━━ The data ━━

(** X18. What [assert_count] prints: always the line announcing the
    table, without a line break; then, only when the counts agree, the
    found and expected counts with the filter and the word Success. On a
    mismatch nothing follows the announcement. *)
Theorem assert_count_prints env self table expected filter w actual :
  committed_count env w (qualified self table) filter = Some actual ->
  stdout (snd (assert_count env self table expected filter w))
  = stdout w
    ++ [ "Validating record counts in " +:+ table +:+ "..." ]
    ++ (if Z.eqb actual expected
        then [ ("Found " +:+ fmt_comma actual +:+ " / Expected "
                +:+ fmt_comma expected +:+ " records where " +:+ filter
                +:+ ": Success") +:+ nl ]
        else []).
Proof.
  intros Hc.
  unfold assert_count, bind, print, print_end, count_where, py_assert.
  cbn [fst snd].
  set (w0 := Build_World _ _ _ _ _ _ _).
  replace (committed_count env w0 (qualified self table) filter)
    with (Some actual)
    by (symmetry; rewrite <- Hc; now apply committed_count_tables).
  destruct (Z.eqb actual expected); cbn.
  - rewrite <- app_assoc. cbn. now rewrite append_empty_r.
  - now rewrite append_empty_r.
Qed.

Lemma assert_count_prints_witness :
  stdout (snd (assert_count demo_env demo_self "kafka_multiplex_bz" 253801
                 "topic='bpm'" one_set_world))
  = [ "Validating record counts in kafka_multiplex_bz...";
      "Found 253,801 / Expected 253,801 records where topic='bpm': Success"
      +:+ nl ]
  /\ stdout (snd (assert_count demo_env demo_self "kafka_multiplex_bz" 507602
                    "topic='bpm'" one_set_world))
     = [ "Validating record counts in kafka_multiplex_bz..." ].
Proof.
  split.
  - rewrite (assert_count_prints demo_env demo_self "kafka_multiplex_bz" 253801
               "topic='bpm'" one_set_world 253801) by apply one_set_counts.
    reflexivity.
  - rewrite (assert_count_prints demo_env demo_self "kafka_multiplex_bz" 507602
               "topic='bpm'" one_set_world 253801) by apply one_set_counts.
    reflexivity.
Defined.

━━━

§ Work order: The word "records" appears in some lines above. Return every one of those lines.

§ Exercise response:
                +:+ fmt_comma expected +:+ " records where " +:+ filter
      "Found 253,801 / Expected 253,801 records where topic='bpm': Success"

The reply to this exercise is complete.